П. Симонов и П. Ершов полагают, что важнейшим личностным свойством актера является способность менять в процессе перевоплощения руководящие собственным поведением мотивы и цели; далее, после сценического выступления происходит «восстановление мотивационно-ценностного стержня личности актера» [148, с. 120]. Подобные идеи высказывает Ю. Клименко, соотнося понимание Л. Выготским игры как «мнимой ситуации» с феноменом перевоплощения. Ученый трактует вживание в роль как «актуализацию в «Я-концепции» множества «Я-образов», что создает «фиктивное раздвоение сознания» [72, с. 109].

Г. Вильсон описывает случаи одержимости ролями (когда актер не может выйти из образа). Ученый соотносит феномен «хунган» с фундаментальными предпосылками творчества артиста (хунган - это гаитянское слово. Оно обозначает трансоподобные состояния и изменения в речи и поведении у жрецов - носителей этого качества) [26, с. 63]. Исследователь Н. Рождественская, трактуя систему К. Станиславского, опираясь на павловскую идею «рефлекса цели», мобилизующего поведение, указывает на «подвижность мотивов актера», профессиональную способность смены установок, особую игровую «детскость» его психики, интерпретационную свободу [136, с. 168]. Это детерминирует новые сценические переживания, иную, чем в жизни, логику поведения и мышления, что закрепляется в привычке, которая далее помогает актеру быстро войти в нужную роль. То есть возникает особенная «доминанта роли», которая и является сущностью перевоплощения.

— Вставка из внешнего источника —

(* ===== verification/PageHeap.v ===== *)
(** * The kernel's page heap

    What [malloc_page] and [mfree_page] of [kernel/memory.c] promise for
    [PF_KERNEL]: the invariant that ties the two bitmaps to the page tables,
    and the effect of the functions on the set of mapped pages. *)
From S2P Require Import Prelude Machine Str Bitmap Paging Kernel Thread Sync Console Memory.

(** ** Sections of a bitmap *)

Lemma set_run_spec n b i v m :
  0 <= i -> v = 0 \/ v = 1 ->
  exists r', set_run n b i v m = Ok (tt, set_ram r' m) /\
    (forall j, 0 <= j -> rbit r' (bits b) j =
       if decide (i <= j < i + Z.of_nat n) then bool_decide (v = 1) else rbit (ram m) (bits b) j) /\
    agree (fun a => ~ (bits b + i / 8 <= a <= bits b + (i + Z.of_nat n - 1) / 8)) (ram m) r'.
Proof.
  intros Hi Hv. revert i m Hi. induction n as [|n IH]; intros i m Hi.
  - exists (ram m). split_and!; [by destruct m| |done].
    intros j Hj. rewrite decide_False by lia. done.
  - cbn [set_run]. rewrite (bind_Ok _ _ _ _ _ (bitmap_set_eq b i v m Hv)).
    destruct (IH (i + 1) (set_ram (ram_set_bit (ram m) (bits b) i (bool_decide (v = 1))) m))
      as (r' & -> & Hr & Hag); [lia|]. exists r'. split_and!; [done| |].
    + intros j Hj. rewrite Hr by done. simpl. rewrite rbit_set by done.
      repeat case_decide; lia || done.
    + intros a Ha. rewrite Hag.
      * simpl. apply ram_set_bit_agree. intros ->. apply Ha.
        pose proof (Z.div_le_mono i (i + Z.of_nat (S n) - 1) 8). lia.
      * pose proof (Z.div_le_mono i (i + 1) 8).
        replace (i + 1 + Z.of_nat n - 1) with (i + Z.of_nat (S n) - 1) by lia. lia.
Qed.

Lemma rbit_outside (P : Z -> Prop) r r' base len i :
  agree P r r' -> (forall a, base <= a < base + len -> P a) -> 0 <= i < 8 * len ->
  rbit r' base i = rbit r base i.
Proof.
  intros Hag HP Hi. eapply rbit_agree; [exact Hag|]. apply HP. Z.div_mod_to_equations; lia.
Qed.

(** [bitmap_scan] finds a run inside the bitmap when there is one. *)
Lemma bitmap_scan_found b m cnt q :
  bitmap_wf b -> 1 <= cnt < 2147483648 -> 0 <= q -> q + cnt <= 8 * btmp_bytes_len b ->
  free_run (rbit (ram m) (bits b)) q cnt ->
  exists r, bitmap_scan b cnt m = Ok (r, m) /\ 0 <= r /\ r + cnt <= 8 * btmp_bytes_len b /\
    free_run (rbit (ram m) (bits b)) r cnt /\
    (forall p, 0 <= p -> free_run (rbit (ram m) (bits b)) p cnt -> r <= p).
Proof.
  intros Hwf Hc Hq Hqe Hrun.
  destruct (bitmap_scan_spec b m cnt Hwf Hc) as (r & Hr & Hres).
  { exists q. split; [lia|]. apply Hrun. lia. }
  exists r. split; [done|]. destruct Hres as [[_ Hno]|(Hr0 & _ & Hfr & Hfirst)].
  - destruct (Hno q Hq); [lia|done].
  - assert (Hle : forall p, 0 <= p -> free_run (rbit (ram m) (bits b)) p cnt -> r <= p).
    { intros p Hp Hpr. destruct (decide (r <= p)); [done|]. destruct (Hfirst p); [lia|done]. }
    split_and!; try done. specialize (Hle q Hq Hrun). lia.
Qed.

(** ** The heap *)

Section view.
Context (s : vm).

Definition kbm : bitmap := pool_bitmap (kernel_pool (vmem s)).
Definition vbm : bitmap := vaddr_bitmap (kernel_vaddr (vmem s)).
Definition nframes : Z := 8 * btmp_bytes_len kbm.
Definition npages : Z := 8 * btmp_bytes_len vbm.
(** Is the frame, the page allocated; addresses of both. *)
Definition kbit (f : Z) : bool := rbit (ram (vmach s)) (bits kbm) f.
Definition vbit (i : Z) : bool := rbit (ram (vmach s)) (bits vbm) i.
Definition frame_addr (f : Z) : Z := phy_addr_start (kernel_pool (vmem s)) + 4096 * f.
Definition page_addr (i : Z) : Z := vaddr_start (kernel_vaddr (vmem s)) + 4096 * i.
(** The page-table entry of a heap page. *)
Definition hpte (i : Z) : Z := pte (vpg s) (page_addr i).
End view.

(** The invariant; [pend i]: page [i] is marked in the bitmap and not mapped
    (yet, or any more). *)
Record kheap_pend (pend : Z -> Prop) (s : vm) : Prop := {
  kh_kwf : bitmap_wf (kbm s);
  kh_vwf : bitmap_wf (vbm s);
  kh_sep : bits (kbm s) + btmp_bytes_len (kbm s) <= bits (vbm s) \/
           bits (vbm s) + btmp_bytes_len (vbm s) <= bits (kbm s);
  kh_frames : 0x102000 <= frame_addr s 0 /\ frame_addr s 0 mod 4096 = 0 /\
              frame_addr s (nframes s) <= phy_addr_start (user_pool (vmem s)) < 4294967296;
  kh_pages : 0 < page_addr s 0 /\ page_addr s 0 mod 4096 = 0 /\
             page_addr s (npages s) <= 0xffc00000;
  kh_tables : tables_ok (vpg s);
  kh_pde : forall i, 0 <= i < npages s -> present (pde (vpg s) (page_addr s i)) = true;
  kh_slots : forall i j, 0 <= i < npages s -> 0 <= j < npages s ->
    pte_word (vpg s) (page_addr s i) = pte_word (vpg s) (page_addr s j) -> i = j;
  kh_clear : forall i, 0 <= i < npages s -> vbit s i = false \/ pend i ->
    present (hpte s i) = false;
  kh_set : forall i, 0 <= i < npages s -> vbit s i = true -> ~ pend i ->
    present (hpte s i) = true /\
    exists f, 0 <= f < nframes s /\ frame (hpte s i) = frame_addr s f /\ kbit s f = true;
  kh_inj : forall i j, 0 <= i < npages s -> 0 <= j < npages s ->
    present (hpte s i) = true -> present (hpte s j) = true ->
    frame (hpte s i) = frame (hpte s j) -> i = j
}.

Definition kheap : vm -> Prop := kheap_pend (fun _ => False).

(** What an operation on the heap leaves alone: all but the bytes of the two
    bitmaps and the entries of the heap's pages. *)
Record heap_frame (s s' : vm) : Prop := {
  hf_mem : vmem s' = vmem s;
  hf_cur : vcur s' = vcur s;
  hf_cr3 : cr3 (vpg s') = cr3 (vpg s);
  hf_pde : forall u, vaddr_ok u -> pde (vpg s') u = pde (vpg s) u;
  hf_mach : vmach s' = set_ram (ram (vmach s')) (vmach s);
  hf_ram : agree (fun a => ~ (bits (kbm s) <= a < bits (kbm s) + btmp_bytes_len (kbm s)) /\
                           ~ (bits (vbm s) <= a < bits (vbm s) + btmp_bytes_len (vbm s)))
             (ram (vmach s)) (ram (vmach s'));
  hf_words : forall w,
    (forall i, 0 <= i < npages s -> vaddr_ok (page_addr s i) ->
       w <> pte_word (vpg s) (page_addr s i)) ->
    pread (vpg s') w = pread (vpg s) w
}.

Lemma heap_frame_refl s : heap_frame s s.
Proof. split; try done. by destruct s as [[] ? ? ?]. Qed.

Lemma heap_frame_trans s1 s2 s3 : heap_frame s1 s2 -> heap_frame s2 s3 -> heap_frame s1 s3.
Proof.
  intros [H1 H2 H3 Hp H4 H5 H6] [G1 G2 G3 Gp G4 G5 G6]. split; [congruence..| | | |].
  - intros u Hu. rewrite Gp by done. by apply Hp.
  - rewrite G4. rewrite H4. done.
  - unfold kbm, vbm in *. rewrite H1 in G5. by transitivity (ram (vmach s2)).
  - intros w Hw. rewrite G6, H6; [done|done|]. unfold npages, vbm, page_addr in *. rewrite H1.
    intros i Hi Hv. unfold pte_word. rewrite Hp by done. by apply Hw.
Qed.

Lemma heap_frame_views s s' : heap_frame s s' ->
  kbm s' = kbm s /\ vbm s' = vbm s /\ nframes s' = nframes s /\ npages s' = npages s /\
  (forall f, frame_addr s' f = frame_addr s f) /\ (forall i, page_addr s' i = page_addr s i).
Proof. intros [H _ _ _ _ _ _]. unfold nframes, npages, frame_addr, page_addr, kbm, vbm. by rewrite H. Qed.

(** ** Facts about addresses *)

Section facts.
Context (pend : Z -> Prop) (s : vm) (H : kheap_pend pend s).

Lemma page_addr_ok i : 0 <= i < npages s ->
  vaddr_ok (page_addr s i) /\ dir_index (page_addr s i) < 1023 /\
  page_addr s i mod 4096 = 0 /\ 0 < page_addr s i.
Proof.
  intros Hi. destruct (kh_pages _ _ H) as (Hp & Ha & He). unfold page_addr in *.
  unfold vaddr_ok, dir_index. split_and!; [lia|lia| | |lia]; Z.div_mod_to_equations; lia.
Qed.

Lemma frame_addr_ok f : 0 <= f < nframes s -> frame_ok (frame_addr s f) /\ 0 < frame_addr s f.
Proof.
  intros Hf. destruct (kh_frames _ _ H) as (Hp & Ha & He). unfold frame_addr in *.
  unfold frame_ok. split_and!; [lia|lia| |lia]. Z.div_mod_to_equations; lia.
Qed.

Lemma hpte_other i j e : 0 <= i < npages s -> 0 <= j < npages s ->
  let pg' := pwrite (vpg s) (pte_word (vpg s) (page_addr s i)) e in
  pte pg' (page_addr s j) = if decide (j = i) then u32 e else hpte s j.
Proof.
  intros Hi Hj pg'. destruct (page_addr_ok i Hi) as (Hv & Hd & _).
  destruct (page_addr_ok j Hj) as (Hv' & _).
  assert (Hpde : pde pg' (page_addr s j) = pde (vpg s) (page_addr s j)).
  { apply store_pte_pde; try done; [apply (kh_tables _ _ H)|by apply (kh_pde _ _ H)]. }
  unfold pte at 1, pte_word at 1. rewrite Hpde. fold (pte_word (vpg s) (page_addr s j)).
  subst pg'. rewrite pread_pwrite. unfold hpte.
  case_decide as E; case_decide as E'; [done| |by subst|done].
  destruct E'. symmetry. by apply (kh_slots _ _ H).
Qed.
End facts.

(** ** Steps *)

Lemma vlift_Ok {S A} (get : vm -> S) put (m : M S A) s a x :
  m (get s) = Ok (a, x) -> vlift get put m s = Ok (a, put x s).
Proof. unfold vlift. by intros ->. Qed.

Lemma on_m_Ok {A} (m : M mach A) s a x :
  m (vmach s) = Ok (a, x) -> on_m m s = Ok (a, set_vmach x s).
Proof. apply (vlift_Ok vmach set_vmach). Qed.

Lemma on_p_Ok {A} (m : M paging A) s a x :
  m (vpg s) = Ok (a, x) -> on_p m s = Ok (a, set_vpg x s).
Proof. apply (vlift_Ok vpg set_vpg). Qed.

Lemma set_ram_id m : set_ram (ram m) m = m.
Proof. by destruct m. Qed.

(** A state that differs in memory only. *)
Definition with_ram (r : gmap Z Z) (s : vm) : vm := set_vmach (set_ram r (vmach s)) s.

Lemma set_vmach_id s : set_vmach (vmach s) s = s.
Proof. by destruct s. Qed.
Lemma set_vpg_id s : set_vpg (vpg s) s = s.
Proof. by destruct s. Qed.

Definition pool_of (pf : pool_flags) (s : vm) : pool :=
  match pf with PF_KERNEL => kernel_pool (vmem s) | PF_USER => user_pool (vmem s) end.

(** A pool with a clear bit gives the frame of one. *)
Lemma palloc_pool pf s q :
  let p := pool_of pf s in let b := pool_bitmap p in
  bitmap_wf b -> 0 <= q < 8 * btmp_bytes_len b -> rbit (ram (vmach s)) (bits b) q = false ->
  0 <= phy_addr_start p -> phy_addr_start p + 4096 * (8 * btmp_bytes_len b) <= 4294967296 ->
  exists f, palloc pf s = Ok (phy_addr_start p + 4096 * f,
                              with_ram (ram_set_bit (ram (vmach s)) (bits b) f true) s) /\
    0 <= f < 8 * btmp_bytes_len b /\ rbit (ram (vmach s)) (bits b) f = false.
Proof.
  intros p b Hwf Hq Hqf H0 Htop.
  destruct (bitmap_scan_found b (vmach s) 1 q) as (f & Hr & Hr0 & Hre & Hrun & _); [done|lia|lia|lia| |].
  { intros i Hi. by replace i with q by lia. }
  exists f. split; [|split; [lia|apply Hrun; lia]].
  unfold palloc. mstep. change (match pf with PF_KERNEL => _ | PF_USER => _ end) with p. fold b.
  rewrite (bind_Ok _ _ _ _ _ (on_m_Ok _ _ _ _ Hr)). rewrite decide_False by lia. rewrite set_vmach_id.
  rewrite (bind_Ok _ _ _ _ _ (on_m_Ok _ _ _ _ (bitmap_set_eq _ f 1 _ (or_intror eq_refl)))).
  apply Ok_val. unfold PG_SIZE. rewrite u32_id; lia.
Qed.

Section steps.
Context (pend : Z -> Prop) (s : vm) (H : kheap_pend pend s).

(** Changing frame bits only. *)
Lemma frame_bit_heap f b : 0 <= f < nframes s ->
  let s' := with_ram (ram_set_bit (ram (vmach s)) (bits (kbm s)) f b) s in
  heap_frame s s' /\
  (forall j, 0 <= j -> kbit s' j = if decide (j = f) then b else kbit s j) /\
  (forall i, 0 <= i < npages s -> vbit s' i = vbit s i).
Proof.
  intros Hf s'. pose proof (ram_set_bit_agree (ram (vmach s)) (bits (kbm s)) f b) as Hag.
  unfold nframes in Hf. split_and!.
  - split; try done. intros a Ha. apply Hag. intros ->. apply (proj1 Ha).
    Z.div_mod_to_equations; lia.
  - intros j Hj. unfold kbit. simpl.
    change (bits (kbm s')) with (bits (kbm s)). rewrite rbit_set by lia.
    by rewrite (decide_ext (f = j) (j = f)).
  - intros i Hi. unfold vbit. eapply rbit_outside; [exact Hag| |exact Hi].
    intros a Ha E. destruct (kh_sep _ _ H); Z.div_mod_to_equations; lia.
Qed.

Lemma palloc_spec :
  (exists f, 0 <= f < nframes s /\ kbit s f = false) ->
  exists f r', palloc PF_KERNEL s = Ok (frame_addr s f, with_ram r' s) /\
    0 <= f < nframes s /\ kbit s f = false /\
    heap_frame s (with_ram r' s) /\
    (forall j, 0 <= j -> kbit (with_ram r' s) j = if decide (j = f) then true else kbit s j) /\
    (forall i, 0 <= i < npages s -> vbit (with_ram r' s) i = vbit s i).
Proof.
  intros (q & Hq & Hqf).
  destruct (palloc_pool PF_KERNEL s q (kh_kwf _ _ H) Hq Hqf) as (f & Hp & Hf & Hff).
  - destruct (kh_frames _ _ H) as (H0 & _ & _). unfold frame_addr in H0. cbn [pool_of]. lia.
  - destruct (kh_frames _ _ H) as (H0 & _ & H1). unfold frame_addr, nframes, kbm in *. cbn [pool_of]. lia.
  - exists f, (ram_set_bit (ram (vmach s)) (bits (kbm s)) f true). split; [exact Hp|].
    split; [exact Hf|]. split; [exact Hff|by apply frame_bit_heap].
Qed.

Отметим, что сам К. Станиславский полагал, что ребенок играет «себя в предлагаемых обстоятельствах». То есть перевоплощение его другого рода, чем перевоплощение профессионального актера. Последний способен «вжиться» в героя, которого он, возможно, никогда не видел. Подобные идеи высказывал Б. Ананьев, который полагал, что лишь «с некоторыми допущениями игру детей можно представить как предтечу актерской игры» [2, с. 242].

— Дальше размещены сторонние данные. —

(* ===== verification/Arena.v ===== *)
(** * The byte heap: [sys_malloc] and [sys_free] of [kernel/memory.c]

    Requests of more than 1024 bytes get whole pages, smaller ones a block of
    one of seven sizes.  A page cut into blocks of one size, an arena, starts
    with a header; its free blocks are linked in the free list of the size's
    descriptor.  Headers, descriptors and links lie in memory, where the code
    puts them. *)
From S2P Require Import Prelude Machine Str Bitmap KList Paging Kernel Thread Sync Console Memory.

(** ** [struct mem_block_desc], [struct arena], [struct mem_block] *)

Definition DESC_CNT : nat := 7.

(** [struct mem_block_desc]: [block_size] at 0, [blocks_per_arena] at 4,
    [free_list] at 8. *)
Definition sizeof_mem_block_desc : Z := 24.
Definition desc_at (descs desc_idx : Z) : Z := descs + sizeof_mem_block_desc * desc_idx.
Definition block_size (d : Z) : M mach Z := load32 d.
Definition blocks_per_arena (d : Z) : M mach Z := load32 (d + 4).
Definition free_list (d : Z) : Z := d + 8.

(** [struct arena]: [desc] at 0, [cnt] at 4, [large] at 8. *)
Definition sizeof_arena : Z := 12.
Definition arena_desc (a : Z) : M mach Z := load32 a.
Definition arena_cnt (a : Z) : M mach Z := load32 (a + 4).
Definition arena_large (a : Z) : M mach Z := load32 (a + 8).
Definition set_arena (a desc cnt large : Z) : M mach unit :=
  store32 a desc;; store32 (a + 4) cnt;; store32 (a + 8) large.

(** ** Descriptors *)

(** The loop of [block_desc_init], [n] rounds before the end; both counters
    are [uint16_t]. *)
Fixpoint block_desc_loop (n : nat) (desc_array desc_idx bsize : Z) : M mach unit :=
  match n with
  | O => mret tt
  | S n =>
      let d := desc_at desc_array desc_idx in
      store32 d bsize;;
      store32 (d + 4) (u32 (PG_SIZE - sizeof_arena) / bsize);;
      list_init (free_list d);;
      block_desc_loop n desc_array (u16 (desc_idx + 1)) (u16 (bsize * 2))
  end.

Definition block_desc_init (desc_array : Z) : M mach unit :=
  block_desc_loop DESC_CNT desc_array 0 16.

Definition arena2block (a idx : Z) : M mach Z :=
  d ← arena_desc a;
  bsize ← block_size d;
  mret (u32 (a + sizeof_arena + idx * bsize)).

Definition block2arena (b : Z) : Z := Z.land b 0xfffff000.

(** The search for the first descriptor whose blocks are large enough. *)
Fixpoint find_desc (n : nat) (descs desc_idx size : Z) : M mach Z :=
  match n with
  | O => mret desc_idx
  | S n =>
      bsize ← block_size (desc_at descs desc_idx);
      if decide (size <= bsize) then mret desc_idx
      else find_desc n descs (u8 (desc_idx + 1)) size
  end.

(** ** Allocation *)

(** The loop that cuts arena [a] into blocks and links them. *)
Fixpoint split_loop (fuel lfuel : nat) (d a block_idx : Z) : M mach unit :=
  match fuel with
  | O => no_fuel
  | S fuel =>
      n ← blocks_per_arena d;
      if decide (block_idx < n) then
        b ← arena2block a block_idx;
        ad ← arena_desc a;
        found ← elem_find lfuel (free_list ad) b;
        ASSERT (negb found) "!elem_find(&a->desc->free_list, &b->free_elem)";;
        ad ← arena_desc a;
        list_append (free_list ad) b;;
        split_loop fuel lfuel d a (u32 (block_idx + 1))
      else mret tt
  end.

(** A fresh arena for descriptor [d]; [false] when there is no page. *)
Definition new_arena (fuel lfuel : nat) (PF : pool_flags) (d : Z) : M vm bool :=
  a ← malloc_page PF 1;
  if decide (a = 0) then mret false
  else
    on_m (memset a 0 PG_SIZE);;
    n ← on_m (blocks_per_arena d);
    on_m (set_arena a d n 0);;
    on_m (irqsave (split_loop fuel lfuel d a 0));;
    mret true.

(** The first free block of descriptor [d], cleared, its arena's count of
    free blocks decreased. *)
Definition take_block (d : Z) : M mach Z :=
  b ← list_pop (free_list d);
  bsize ← block_size d;
  memset b 0 bsize;;
  let a := block2arena b in
  cnt ← arena_cnt a;
  store32 (a + 4) (u32 (cnt - 1));;
  mret b.

Definition malloc_large (PF : pool_flags) (size : Z) : M vm Z :=
  let page_cnt := DIV_ROUND_UP (u32 (size + sizeof_arena)) PG_SIZE in
  a ← malloc_page PF page_cnt;
  if decide (a <> 0) then
    on_m (memset a 0 (u32 (page_cnt * PG_SIZE)));;
    on_m (set_arena a 0 page_cnt 1);;
    mret (a + sizeof_arena)
  else mret 0.

Definition malloc_small (fuel lfuel : nat) (PF : pool_flags) (descs size : Z) : M vm Z :=
  desc_idx ← on_m (find_desc DESC_CNT descs 0 size);
  let d := desc_at descs desc_idx in
  empty ← on_m (list_empty (free_list d));
  ok ← (if (empty : bool) then new_arena fuel lfuel PF d else mret true);
  if (ok : bool) then on_m (take_block d) else mret 0.

(** ** Release *)

(** The loop that unlinks the blocks of arena [a], all of them free. *)
Fixpoint unlink_loop (fuel lfuel : nat) (a block_idx : Z) : M mach unit :=
  match fuel with
  | O => no_fuel
  | S fuel =>
      d ← arena_desc a;
      n ← blocks_per_arena d;
      if decide (block_idx < n) then
        b ← arena2block a block_idx;
        d ← arena_desc a;
        found ← elem_find lfuel (free_list d) b;
        ASSERT found "elem_find(&a->desc->free_list, &b->free_elem)";;
        list_remove b;;
        unlink_loop fuel lfuel a (u32 (block_idx + 1))
      else mret tt
  end.

(** What [sys_free] does under the lock. *)
Definition free_block (fuel lfuel : nat) (PF : pool_flags) (ptr : Z) : M vm unit :=
  let b := ptr in
  let a := block2arena b in
  large ← on_m (arena_large a);
  ASSERT (bool_decide (large = 0) || bool_decide (large = 1)) "a->large == 0 || a->large == 1";;
  d ← on_m (arena_desc a);
  if decide (d = 0 /\ large = 1) then
    cnt ← on_m (arena_cnt a);
    mfree_page PF a cnt
  else
    on_m (list_append (free_list d) b);;
    cnt ← on_m (arena_cnt a);
    on_m (store32 (a + 4) (u32 (cnt + 1)));;
    cnt ← on_m (arena_cnt a);
    d ← on_m (arena_desc a);
    n ← on_m (blocks_per_arena d);
    if decide (cnt = n) then
      on_m (unlink_loop fuel lfuel a 0);;
      mfree_page PF a 1
    else mret tt.

(** ** The system calls

    [k_block_descs] is the address of the kernel's descriptors. *)

(** [u_block_descs] in [struct task_struct]. *)
Definition u_block_descs (t : Z) : Z := t + 100.

Definition heap_of (t_pgdir : Z) : pool_flags := if decide (t_pgdir = 0) then PF_KERNEL else PF_USER.

Definition sys_malloc (k_block_descs : Z) (lkfuel fuel lfuel : nat) (size : Z) : K Z :=
  cur_thread ← running_thread;
  cur ← get_task cur_thread;
  mem ← kget kmem;
  let PF := heap_of (pgdir cur) in
  let size_of_pool :=
    pool_size (match PF with PF_KERNEL => kernel_pool mem | PF_USER => user_pool mem end) in
  let descs := match PF with PF_KERNEL => k_block_descs | PF_USER => u_block_descs cur_thread end in
  if negb (bool_decide (size > 0) && bool_decide (size < size_of_pool)) then mret 0
  else
    lock_acquire lkfuel (pool_lock PF);;
    p ← on_vm (if decide (size > 1024) then malloc_large PF size
               else malloc_small fuel lfuel PF descs size);
    lock_release (pool_lock PF);;
    mret p.

Definition sys_free (lkfuel fuel lfuel : nat) (ptr : Z) : K unit :=
  KASSERT (bool_decide (ptr <> 0)) "ptr != NULL";;
  if decide (ptr <> 0) then
    cur_thread ← running_thread;
    cur ← get_task cur_thread;
    let PF := heap_of (pgdir cur) in
    (if decide (pgdir cur = 0) then
       KASSERT (bool_decide (ptr >= K_HEAP_START)) "(uint32_t)ptr >= K_HEAP_START"
     else mret tt);;
    lock_acquire lkfuel (pool_lock PF);;
    on_vm (free_block fuel lfuel PF ptr);;
    lock_release (pool_lock PF)
  else mret tt.

(** [mem_init]; the amount of memory is fixed in the code. *)
Definition mem_init (k_block_descs : Z) : K unit :=
  on_mach (put_line "mem_init start");;
  mem_pool_init 0x2000000;;
  on_mach (block_desc_init k_block_descs);;
  on_mach (put_line "mem_init done").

Психологи отмечают своеобразные черты интеллекта актера. В частности, В. Блок пишет, что рационально продуманная, хладнокровная имитация актером деятельности его героя на определенном этапе перестает быть хладнокровной, так как ведет к передаче специфической эмоциональной информации. Ряд ученых называют мышление актера невербальным (В. Блок, П. Ершов, А. Лурия, К. Станиславский, М. Кнебель). Г. Вильсон также полагает, что вербальный язык - лишь верхушка айсберга речи актера. Более значима подспудная передача информации, которая зачастую перечит внешнему, вербальному тексту. Это язык тела, жеста, мимики. Г. Вильсон усматривает в основе такого языка род когнитивной способности - склонность к образному и метафорическому мышлению. [26, с. 124]. Также ученый связывает успешность постижения языка искусства с достаточным развитием правого полушария.

О «герменевтических принципах актерской игры» говорит А. Лурия. Ученый полагает, что искусство больших актеров заключается в том, что используя соответствующие средства, - «звучащие» паузы, «стреляющие» фонемы, интонации, жесты, мимику и пантомимику, большие мастера доносят до зрителей не только внешнее формальное значение сообщения, но его внутренние подтекстовые планы. Характерно, что глубина прочтения текста, по мысли ученого, не зависит от широты или степени образования человека. Она не обязательно коррелирует с логическим анализом поверхностной системы значений, а «больше зависит от эмоциональной тонкости человека, чем от его формального интеллекта» (цит. по: [129, с. 358]).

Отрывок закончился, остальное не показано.